• Exercise brief: Take the data from its first line. Print each line exactly until the line containing "destruct (list_add_list_spec s" has been printed too.

• • •

(** New samples go before the ones sent again. *)
Definition next_sample (q : Z) (Q : ListId → list nat) : option nat :=
  head (Q (mkListId q NewOnes) ++ Q (mkListId q OldOnes)).

Lemma queue_add_interested_spec s Q q :
  represents s Q →
  ∃ s', queue_add_interested q s = Some s' ∧ represents s' (contents_merge q Q).
Proof.
  intros HR. unfold queue_add_interested.
  destruct (list_add_list_spec s Q HR (mkListId q NewOnes) (mkListId q NewInterested))
    as (s1&->&HR1); [done|]. cbn [mbind option_bind].
  by apply (list_add_list_spec s1 _ HR1).
Qed.

Lemma queue_get_next_change_spec s Q q :
  represents s Q → queue_get_next_change q s = Change <$> next_sample q Q.
Proof.
  intros HR. unfold queue_get_next_change, queue_is_empty, next_sample.
  rewrite !(list_is_empty_spec s Q HR), !(list_head_spec s Q HR).
  destruct (Q (mkListId q NewOnes)), (Q (mkListId q OldOnes)); done.
Qed.

Lemma queue_init_spec s Q q :
  represents s Q → (∀ k, Q (mkListId q k) = []) → represents (queue_init q s) Q.
Proof. intros HR HQ. unfold queue_init. by repeat (apply list_clear_spec; [|done]). Qed.

(** The merged lists hold what the interested lists held, behind what they
    held before; the interested lists are left empty. *)
Lemma contents_merge_lookup q Q l :
  contents_merge q Q l =
  if decide (li_queue l = q) then
    match li_kind l with
    | NewOnes => Q (mkListId q NewOnes) ++ Q (mkListId q NewInterested)
    | OldOnes => Q (mkListId q OldOnes) ++ Q (mkListId q OldInterested)
    | _ => []
    end
  else Q l.
Proof.
  unfold contents_merge, contents_move, insert, fn_insert. destruct l as [q' k]; simpl.
  destruct (decide (q' = q)) as [->|Hne].
  - destruct k; repeat case_decide; simplify_eq; done.
  - repeat (rewrite decide_False by congruence). done.
Qed.

(** Moving a queue to a new place in memory keeps its samples and their
    order. *)
Lemma queue_swap_spec s Q q old :
  represents s Q → q ≠ old → (∀ k, Q (mkListId q k) = []) →
  ∃ s', queue_swap q old s = Some s' ∧
    represents s' (λ l, if decide (li_queue l = q) then Q (mkListId old (li_kind l))
                        else if decide (li_queue l = old) then [] else Q l).
Proof.
  intros HR Hne HQ. unfold queue_swap.
  destruct (list_swap_spec s Q HR (mkListId q NewInterested) (mkListId old NewInterested))
    as (s1&->&HR1); [congruence|done|]. cbn [mbind option_bind].
  destruct (list_swap_spec s1 _ HR1 (mkListId q OldInterested) (mkListId old OldInterested))
    as (s2&->&HR2); [congruence|by links|]. cbn [mbind option_bind].
  destruct (list_swap_spec s2 _ HR2 (mkListId q NewOnes) (mkListId old NewOnes))
    as (s3&->&HR3); [congruence|by links|]. cbn [mbind option_bind].
  destruct (list_swap_spec s3 _ HR3 (mkListId q OldOnes) (mkListId old OldOnes))
    as (s4&->&HR4); [congruence|by links|].
  exists s4. split; [done|]. eapply rep_ext; [done|]. intros [q' k]; simpl.
  destruct (decide (q' = q)) as [->|]; [destruct k; by links|].
  destruct (decide (q' = old)) as [->|]; [destruct k; by links|].
  unfold insert, fn_insert. by repeat (rewrite decide_False by congruence).
Qed.
(* ===== verification/FlowSchedulerLaws.v ===== *)
(** What a flow controller relies on in its scheduler, as a class of laws,
    and the proof that each of the four schedulers keeps them. *)

From Stdlib Require Import ZArith Lia ZifyBool Sorting.Sorted.
From stdpp Require Import base numbers option functions sets list.
From S2P Require Import Prelude SequenceNumber Guid CacheChange FlowQueue FlowScheduler.

Local Open Scope Z_scope.

(** [sch_inv sc ws]: the scheduler is consistent and [ws] are its writers.
    [sch_queue] is the queue of a writer, [sch_queues] every queue the
    scheduler looks at. *)
Class SchedulerLaws (S : Type) `{FlowScheduler S} := {
  sch_inv : S → list Z → Prop;
  sch_queue : S → Z → option Z;
  sch_queues : S → list Z;

  sch_queue_in sc ws w :
    sch_inv sc ws → w ∈ ws → ∃ q, sch_queue sc w = Some q ∧ q ∈ sch_queues sc;

  sch_add_new_spec sc ws w q c s :
    sch_inv sc ws → w ∈ ws → sch_queue sc w = Some q →
    sch_add_new w c sc s = queue_add_new_sample q c s;

  sch_add_old_spec sc ws w q c s :
    sch_inv sc ws → w ∈ ws → sch_queue sc w = Some q →
    sch_add_old w c sc s = queue_add_old_sample q c s;

  sch_add_interested_spec sc s :
    sch_add_interested sc s = merge_queues (sch_queues sc) s;

  (* a scheduler returns a sample from the front of one of its queues, and
     none only when all of them are empty *)
  sch_get_next_spec sample sc ws s Q :
    sch_inv sc ws → represents s Q →
    ∃ r sc', sch_get_next sample sc s = Some (Change <$> r, sc') ∧
      sch_inv sc' ws ∧ sch_queues sc' = sch_queues sc ∧
      (∀ w, sch_queue sc' w = sch_queue sc w) ∧
      match r with
      | None => ∀ q, q ∈ sch_queues sc → next_sample q Q = None
      | Some c => ∃ q, q ∈ sch_queues sc ∧ next_sample q Q = Some c
      end;

  sch_work_done_spec sc ws :
    sch_inv sc ws → ws ≠ [] →
    ∃ sc', sch_work_done sc = Some sc' ∧ sch_inv sc' ws ∧
      sch_queues sc' = sch_queues sc ∧ ∀ w, sch_queue sc' w = sch_queue sc w;

  sch_register_spec sc ws w s Q :
    sch_inv sc ws → fw_id w ∉ ws → represents s Q →
    (∀ l, li_queue l ∉ sch_queues sc → Q l = []) →
    ∃ sc' s', sch_register w sc s = Some (sc', s') ∧
      sch_inv sc' (fw_id w :: ws) ∧ represents s' Q ∧
      ∀ w', w' ∈ ws → sch_queue sc' w' = sch_queue sc w';

  sch_unregister_spec sc ws w :
    sch_inv sc ws → w ∈ ws →
    ∃ sc', sch_unregister w sc = Some sc' ∧
      sch_inv sc' (filter (λ x, x ≠ w) ws) ∧
      ∀ w', w' ∈ ws → w' ≠ w → sch_queue sc' w' = sch_queue sc w';

  sch_reset_spec sc ws :
    sch_inv sc ws →
    sch_inv (sch_reset sc) ws ∧ sch_queues (sch_reset sc) = sch_queues sc ∧
    ∀ w, sch_queue (sch_reset sc) w = sch_queue sc w;

  sch_limit_spec sc ws limit :
    sch_inv sc ws → sch_inv (sch_set_limit limit sc) ws
}.

(** ** FIFO *)

#[export] Instance fifo_laws : SchedulerLaws FifoSchedule.
Proof.
  apply (Build_SchedulerLaws _ _ (λ _ _, True) (λ _ _, Some 0) (λ _, [0])).
  - intros. exists 0. split; [done|apply list_elem_of_here].
  - by intros ?????? _ _ [= <-].
  - by intros ?????? _ _ [= <-].
  - intros. simpl. by destruct (queue_add_interested 0 s).
  - intros sample sc ws s Q _ HR. exists (next_sample 0 Q), sc. simpl.
    rewrite (queue_get_next_change_spec s Q 0 HR). do 4 (split; [done|]).
    destruct (next_sample 0 Q) eqn:Hn.
    + exists 0. split; [apply list_elem_of_here|done].
    + by intros q ->%list_elem_of_singleton.
  - intros sc ws _ _. by exists sc.
  - intros sc ws w s Q _ _ HR _. by exists sc, s.
  - intros sc ws w _ _. by exists sc.
  - done.
  - done.
Defined.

• • •

• Problem solution:
(** New samples go before the ones sent again. *)
Definition next_sample (q : Z) (Q : ListId → list nat) : option nat :=
  head (Q (mkListId q NewOnes) ++ Q (mkListId q OldOnes)).

Lemma queue_add_interested_spec s Q q :
  represents s Q →
  ∃ s', queue_add_interested q s = Some s' ∧ represents s' (contents_merge q Q).
Proof.
  intros HR. unfold queue_add_interested.
  destruct (list_add_list_spec s Q HR (mkListId q NewOnes) (mkListId q NewInterested))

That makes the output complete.